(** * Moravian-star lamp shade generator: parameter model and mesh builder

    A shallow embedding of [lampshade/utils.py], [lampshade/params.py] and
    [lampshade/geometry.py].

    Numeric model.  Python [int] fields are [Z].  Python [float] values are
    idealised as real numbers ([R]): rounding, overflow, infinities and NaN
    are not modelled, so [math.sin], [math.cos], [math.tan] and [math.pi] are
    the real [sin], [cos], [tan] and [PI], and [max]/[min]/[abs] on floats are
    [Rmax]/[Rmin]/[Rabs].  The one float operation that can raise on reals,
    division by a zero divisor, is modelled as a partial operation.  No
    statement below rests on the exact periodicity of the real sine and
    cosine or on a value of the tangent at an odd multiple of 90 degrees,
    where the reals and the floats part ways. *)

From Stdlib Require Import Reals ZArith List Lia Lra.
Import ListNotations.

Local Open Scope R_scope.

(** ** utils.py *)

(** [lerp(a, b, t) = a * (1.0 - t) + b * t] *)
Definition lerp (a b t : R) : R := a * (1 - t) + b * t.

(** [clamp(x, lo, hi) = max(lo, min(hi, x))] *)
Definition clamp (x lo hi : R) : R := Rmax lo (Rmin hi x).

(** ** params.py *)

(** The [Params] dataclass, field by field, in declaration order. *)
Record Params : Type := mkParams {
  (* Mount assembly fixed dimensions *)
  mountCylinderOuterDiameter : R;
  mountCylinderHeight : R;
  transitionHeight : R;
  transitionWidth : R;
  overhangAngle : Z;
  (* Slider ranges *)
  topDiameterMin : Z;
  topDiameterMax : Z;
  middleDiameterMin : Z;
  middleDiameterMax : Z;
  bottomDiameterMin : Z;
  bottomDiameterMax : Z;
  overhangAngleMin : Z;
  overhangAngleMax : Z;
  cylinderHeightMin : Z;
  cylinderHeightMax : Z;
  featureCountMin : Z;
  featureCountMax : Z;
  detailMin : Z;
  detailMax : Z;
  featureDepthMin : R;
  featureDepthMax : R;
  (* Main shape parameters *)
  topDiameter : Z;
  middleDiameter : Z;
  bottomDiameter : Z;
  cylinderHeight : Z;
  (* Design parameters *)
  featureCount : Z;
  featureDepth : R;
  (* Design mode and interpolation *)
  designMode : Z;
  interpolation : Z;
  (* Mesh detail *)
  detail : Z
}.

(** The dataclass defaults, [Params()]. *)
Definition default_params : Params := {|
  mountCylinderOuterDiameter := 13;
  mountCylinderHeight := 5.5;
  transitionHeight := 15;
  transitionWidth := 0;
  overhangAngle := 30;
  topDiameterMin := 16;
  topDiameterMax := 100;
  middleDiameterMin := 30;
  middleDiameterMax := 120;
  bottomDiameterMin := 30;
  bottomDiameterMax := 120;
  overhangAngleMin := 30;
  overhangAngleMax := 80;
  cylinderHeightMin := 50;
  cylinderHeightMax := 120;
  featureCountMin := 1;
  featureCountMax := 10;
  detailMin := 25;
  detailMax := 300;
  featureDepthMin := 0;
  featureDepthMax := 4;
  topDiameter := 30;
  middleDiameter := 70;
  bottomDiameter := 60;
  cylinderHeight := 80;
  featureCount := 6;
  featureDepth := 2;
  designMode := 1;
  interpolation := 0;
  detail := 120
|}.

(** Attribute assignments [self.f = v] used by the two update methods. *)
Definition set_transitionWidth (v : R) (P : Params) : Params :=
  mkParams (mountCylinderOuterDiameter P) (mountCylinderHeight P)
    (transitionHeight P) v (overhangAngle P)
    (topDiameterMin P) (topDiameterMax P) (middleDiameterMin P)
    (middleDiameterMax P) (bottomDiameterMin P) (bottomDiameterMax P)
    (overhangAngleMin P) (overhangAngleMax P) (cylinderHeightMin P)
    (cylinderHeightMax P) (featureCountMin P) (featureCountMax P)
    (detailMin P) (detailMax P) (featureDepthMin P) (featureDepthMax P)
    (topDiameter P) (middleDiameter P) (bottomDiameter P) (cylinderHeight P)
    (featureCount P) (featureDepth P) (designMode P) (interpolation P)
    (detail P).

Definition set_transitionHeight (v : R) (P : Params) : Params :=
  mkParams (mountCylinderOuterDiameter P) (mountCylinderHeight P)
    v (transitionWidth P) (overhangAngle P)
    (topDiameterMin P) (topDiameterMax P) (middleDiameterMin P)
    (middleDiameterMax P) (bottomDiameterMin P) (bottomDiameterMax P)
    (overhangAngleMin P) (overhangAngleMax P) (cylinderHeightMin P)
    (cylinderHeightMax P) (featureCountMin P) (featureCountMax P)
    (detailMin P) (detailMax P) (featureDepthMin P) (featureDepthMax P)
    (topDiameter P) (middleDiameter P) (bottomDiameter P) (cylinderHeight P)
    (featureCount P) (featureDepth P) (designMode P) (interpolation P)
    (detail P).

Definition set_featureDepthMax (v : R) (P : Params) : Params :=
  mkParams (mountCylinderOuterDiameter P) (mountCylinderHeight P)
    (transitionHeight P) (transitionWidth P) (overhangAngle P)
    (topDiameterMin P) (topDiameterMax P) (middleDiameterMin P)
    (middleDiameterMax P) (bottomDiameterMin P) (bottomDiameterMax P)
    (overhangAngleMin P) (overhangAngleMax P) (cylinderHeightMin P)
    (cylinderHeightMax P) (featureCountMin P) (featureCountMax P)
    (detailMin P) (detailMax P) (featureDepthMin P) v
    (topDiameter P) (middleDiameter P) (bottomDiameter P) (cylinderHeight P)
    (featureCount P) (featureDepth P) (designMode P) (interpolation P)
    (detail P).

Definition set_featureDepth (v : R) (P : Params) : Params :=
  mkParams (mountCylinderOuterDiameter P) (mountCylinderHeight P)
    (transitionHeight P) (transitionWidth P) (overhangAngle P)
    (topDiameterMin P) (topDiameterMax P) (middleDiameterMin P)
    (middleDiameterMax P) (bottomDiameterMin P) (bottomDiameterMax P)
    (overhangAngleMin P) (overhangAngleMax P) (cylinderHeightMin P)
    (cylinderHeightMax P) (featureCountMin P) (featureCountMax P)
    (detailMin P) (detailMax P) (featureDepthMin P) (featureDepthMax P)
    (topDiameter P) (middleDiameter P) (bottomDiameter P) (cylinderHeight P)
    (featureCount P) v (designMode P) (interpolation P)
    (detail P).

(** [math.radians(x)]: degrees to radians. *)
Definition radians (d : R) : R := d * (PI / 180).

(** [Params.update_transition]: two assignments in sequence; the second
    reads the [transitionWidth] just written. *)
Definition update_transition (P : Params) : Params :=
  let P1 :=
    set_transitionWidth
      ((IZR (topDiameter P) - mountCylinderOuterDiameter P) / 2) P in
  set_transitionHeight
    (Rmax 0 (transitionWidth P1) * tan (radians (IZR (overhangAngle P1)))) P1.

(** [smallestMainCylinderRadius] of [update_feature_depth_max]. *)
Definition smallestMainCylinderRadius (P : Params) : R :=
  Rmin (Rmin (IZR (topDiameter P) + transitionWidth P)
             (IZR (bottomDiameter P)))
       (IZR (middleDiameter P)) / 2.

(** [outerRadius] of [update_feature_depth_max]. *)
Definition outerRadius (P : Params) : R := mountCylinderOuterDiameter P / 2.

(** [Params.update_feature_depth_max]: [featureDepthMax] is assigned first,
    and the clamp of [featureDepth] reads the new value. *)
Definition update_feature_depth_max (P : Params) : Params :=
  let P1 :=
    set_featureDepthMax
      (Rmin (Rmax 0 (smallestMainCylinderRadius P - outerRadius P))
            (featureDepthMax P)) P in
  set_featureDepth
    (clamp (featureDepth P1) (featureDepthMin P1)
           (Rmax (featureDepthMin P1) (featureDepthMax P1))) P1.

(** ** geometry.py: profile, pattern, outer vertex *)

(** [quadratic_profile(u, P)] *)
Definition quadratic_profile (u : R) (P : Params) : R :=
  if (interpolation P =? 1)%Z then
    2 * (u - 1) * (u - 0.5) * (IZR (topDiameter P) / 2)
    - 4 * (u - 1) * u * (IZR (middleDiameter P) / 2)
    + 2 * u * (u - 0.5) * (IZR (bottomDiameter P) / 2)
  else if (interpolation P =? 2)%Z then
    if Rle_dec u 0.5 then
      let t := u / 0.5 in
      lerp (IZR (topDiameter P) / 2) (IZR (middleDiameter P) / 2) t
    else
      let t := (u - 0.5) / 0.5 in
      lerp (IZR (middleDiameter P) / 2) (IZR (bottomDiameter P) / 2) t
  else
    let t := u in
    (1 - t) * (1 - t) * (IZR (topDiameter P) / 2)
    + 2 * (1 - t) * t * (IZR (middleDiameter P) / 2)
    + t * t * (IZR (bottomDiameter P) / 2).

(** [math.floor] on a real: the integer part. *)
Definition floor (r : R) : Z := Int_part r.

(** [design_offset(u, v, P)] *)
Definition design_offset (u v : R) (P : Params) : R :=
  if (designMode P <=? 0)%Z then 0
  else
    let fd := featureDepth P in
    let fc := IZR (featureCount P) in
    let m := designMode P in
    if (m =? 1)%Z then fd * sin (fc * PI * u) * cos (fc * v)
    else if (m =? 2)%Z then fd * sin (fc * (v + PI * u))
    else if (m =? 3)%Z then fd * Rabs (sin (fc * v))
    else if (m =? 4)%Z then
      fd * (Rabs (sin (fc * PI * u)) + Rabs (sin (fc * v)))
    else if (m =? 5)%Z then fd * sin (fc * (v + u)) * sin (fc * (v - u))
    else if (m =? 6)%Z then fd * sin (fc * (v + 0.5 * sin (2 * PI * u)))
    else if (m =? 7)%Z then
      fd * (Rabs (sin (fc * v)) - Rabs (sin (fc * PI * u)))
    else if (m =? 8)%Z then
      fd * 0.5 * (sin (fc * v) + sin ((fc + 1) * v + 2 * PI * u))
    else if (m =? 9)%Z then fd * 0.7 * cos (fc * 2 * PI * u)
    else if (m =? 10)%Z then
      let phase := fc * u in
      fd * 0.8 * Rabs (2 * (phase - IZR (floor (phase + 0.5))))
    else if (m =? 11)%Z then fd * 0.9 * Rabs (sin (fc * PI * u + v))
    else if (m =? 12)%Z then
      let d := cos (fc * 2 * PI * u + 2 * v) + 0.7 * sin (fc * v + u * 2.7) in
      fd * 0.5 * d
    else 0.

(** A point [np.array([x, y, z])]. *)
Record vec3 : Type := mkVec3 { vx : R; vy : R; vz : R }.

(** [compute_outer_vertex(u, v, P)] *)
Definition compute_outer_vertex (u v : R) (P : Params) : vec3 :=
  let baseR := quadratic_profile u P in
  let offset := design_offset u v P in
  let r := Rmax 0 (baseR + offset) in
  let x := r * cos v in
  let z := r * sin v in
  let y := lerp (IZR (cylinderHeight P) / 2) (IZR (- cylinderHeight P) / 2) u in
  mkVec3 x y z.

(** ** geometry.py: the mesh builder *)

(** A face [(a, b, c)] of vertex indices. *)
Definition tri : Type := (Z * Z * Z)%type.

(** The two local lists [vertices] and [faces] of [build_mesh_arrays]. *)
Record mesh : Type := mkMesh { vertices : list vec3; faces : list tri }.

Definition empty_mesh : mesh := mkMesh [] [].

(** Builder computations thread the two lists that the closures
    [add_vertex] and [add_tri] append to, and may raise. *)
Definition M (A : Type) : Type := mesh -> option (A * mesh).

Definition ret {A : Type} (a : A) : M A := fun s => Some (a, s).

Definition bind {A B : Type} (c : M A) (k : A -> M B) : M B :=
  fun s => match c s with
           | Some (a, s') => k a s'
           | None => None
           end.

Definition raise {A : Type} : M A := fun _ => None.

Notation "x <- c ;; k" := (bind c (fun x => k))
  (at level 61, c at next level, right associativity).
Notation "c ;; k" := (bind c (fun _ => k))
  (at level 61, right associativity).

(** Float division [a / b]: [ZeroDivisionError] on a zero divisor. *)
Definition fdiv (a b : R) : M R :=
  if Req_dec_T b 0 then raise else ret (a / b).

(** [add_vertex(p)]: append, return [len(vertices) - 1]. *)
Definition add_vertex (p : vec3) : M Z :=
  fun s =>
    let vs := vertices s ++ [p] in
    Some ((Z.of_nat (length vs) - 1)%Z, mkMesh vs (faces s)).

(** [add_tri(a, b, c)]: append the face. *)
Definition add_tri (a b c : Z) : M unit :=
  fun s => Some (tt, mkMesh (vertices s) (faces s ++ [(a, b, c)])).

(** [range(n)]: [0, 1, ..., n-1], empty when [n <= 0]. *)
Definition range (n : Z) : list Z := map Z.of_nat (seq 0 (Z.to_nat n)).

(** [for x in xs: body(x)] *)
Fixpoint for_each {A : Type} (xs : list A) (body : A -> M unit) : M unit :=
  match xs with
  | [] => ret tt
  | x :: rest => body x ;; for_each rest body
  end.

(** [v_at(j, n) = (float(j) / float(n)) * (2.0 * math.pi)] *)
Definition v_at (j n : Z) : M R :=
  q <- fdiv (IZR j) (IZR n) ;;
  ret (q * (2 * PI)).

****

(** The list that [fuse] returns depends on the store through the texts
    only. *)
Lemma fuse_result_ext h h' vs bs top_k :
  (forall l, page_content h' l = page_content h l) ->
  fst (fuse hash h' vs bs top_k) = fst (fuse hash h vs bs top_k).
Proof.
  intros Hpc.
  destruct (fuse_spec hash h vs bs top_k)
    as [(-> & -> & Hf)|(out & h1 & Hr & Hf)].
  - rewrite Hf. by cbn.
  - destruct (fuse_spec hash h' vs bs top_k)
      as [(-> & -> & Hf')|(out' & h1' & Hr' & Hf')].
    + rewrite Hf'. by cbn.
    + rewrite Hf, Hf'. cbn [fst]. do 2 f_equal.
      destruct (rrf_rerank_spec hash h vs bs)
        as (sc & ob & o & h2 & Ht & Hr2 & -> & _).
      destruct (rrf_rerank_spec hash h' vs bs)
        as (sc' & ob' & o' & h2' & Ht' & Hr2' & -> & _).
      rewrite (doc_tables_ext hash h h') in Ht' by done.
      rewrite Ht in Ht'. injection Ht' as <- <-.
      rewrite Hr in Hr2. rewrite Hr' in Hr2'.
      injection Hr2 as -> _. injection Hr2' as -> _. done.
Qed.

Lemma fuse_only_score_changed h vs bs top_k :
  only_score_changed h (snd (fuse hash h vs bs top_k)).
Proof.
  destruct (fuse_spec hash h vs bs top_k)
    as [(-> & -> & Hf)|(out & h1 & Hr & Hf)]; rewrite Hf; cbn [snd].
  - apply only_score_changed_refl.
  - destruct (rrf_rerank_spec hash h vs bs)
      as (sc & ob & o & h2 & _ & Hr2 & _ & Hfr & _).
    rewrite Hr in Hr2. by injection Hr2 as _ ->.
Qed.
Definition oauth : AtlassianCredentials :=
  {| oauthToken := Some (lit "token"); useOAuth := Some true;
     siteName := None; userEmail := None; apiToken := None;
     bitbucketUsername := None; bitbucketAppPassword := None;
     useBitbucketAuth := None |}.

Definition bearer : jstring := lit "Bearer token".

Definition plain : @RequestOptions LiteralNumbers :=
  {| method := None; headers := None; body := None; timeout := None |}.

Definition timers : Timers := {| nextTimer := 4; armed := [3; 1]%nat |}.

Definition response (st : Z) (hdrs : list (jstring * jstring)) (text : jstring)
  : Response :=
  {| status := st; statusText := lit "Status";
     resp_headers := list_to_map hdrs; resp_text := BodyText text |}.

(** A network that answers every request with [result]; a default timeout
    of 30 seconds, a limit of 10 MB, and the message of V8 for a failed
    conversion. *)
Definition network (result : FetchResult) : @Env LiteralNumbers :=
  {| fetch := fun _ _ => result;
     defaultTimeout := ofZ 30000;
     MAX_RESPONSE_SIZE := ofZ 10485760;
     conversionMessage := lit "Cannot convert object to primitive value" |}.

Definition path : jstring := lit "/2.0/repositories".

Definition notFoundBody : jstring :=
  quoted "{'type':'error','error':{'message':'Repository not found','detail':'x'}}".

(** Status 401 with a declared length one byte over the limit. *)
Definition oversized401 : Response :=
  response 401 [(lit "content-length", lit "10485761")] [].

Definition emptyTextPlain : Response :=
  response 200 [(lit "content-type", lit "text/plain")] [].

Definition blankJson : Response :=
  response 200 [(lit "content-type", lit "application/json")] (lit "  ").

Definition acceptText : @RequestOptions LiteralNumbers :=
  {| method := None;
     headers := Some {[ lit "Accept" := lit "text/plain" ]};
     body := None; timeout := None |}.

****

■ Exercise objective
Take the listing above and repeat exactly the lines from the one containing "division by a" through the one containing "overhangAngleMin : Z;", both included.

■ Result of the task
    division by a zero divisor, is modelled as a partial operation.  No
    statement below rests on the exact periodicity of the real sine and
    cosine or on a value of the tangent at an odd multiple of 90 degrees,
    where the reals and the floats part ways. *)

From Stdlib Require Import Reals ZArith List Lia Lra.
Import ListNotations.

Local Open Scope R_scope.

(** ** utils.py *)

(** [lerp(a, b, t) = a * (1.0 - t) + b * t] *)
Definition lerp (a b t : R) : R := a * (1 - t) + b * t.

(** [clamp(x, lo, hi) = max(lo, min(hi, x))] *)
Definition clamp (x lo hi : R) : R := Rmax lo (Rmin hi x).

(** ** params.py *)

(** The [Params] dataclass, field by field, in declaration order. *)
Record Params : Type := mkParams {
  (* Mount assembly fixed dimensions *)
  mountCylinderOuterDiameter : R;
  mountCylinderHeight : R;
  transitionHeight : R;
  transitionWidth : R;
  overhangAngle : Z;
  (* Slider ranges *)
  topDiameterMin : Z;
  topDiameterMax : Z;
  middleDiameterMin : Z;
  middleDiameterMax : Z;
  bottomDiameterMin : Z;
  bottomDiameterMax : Z;
  overhangAngleMin : Z;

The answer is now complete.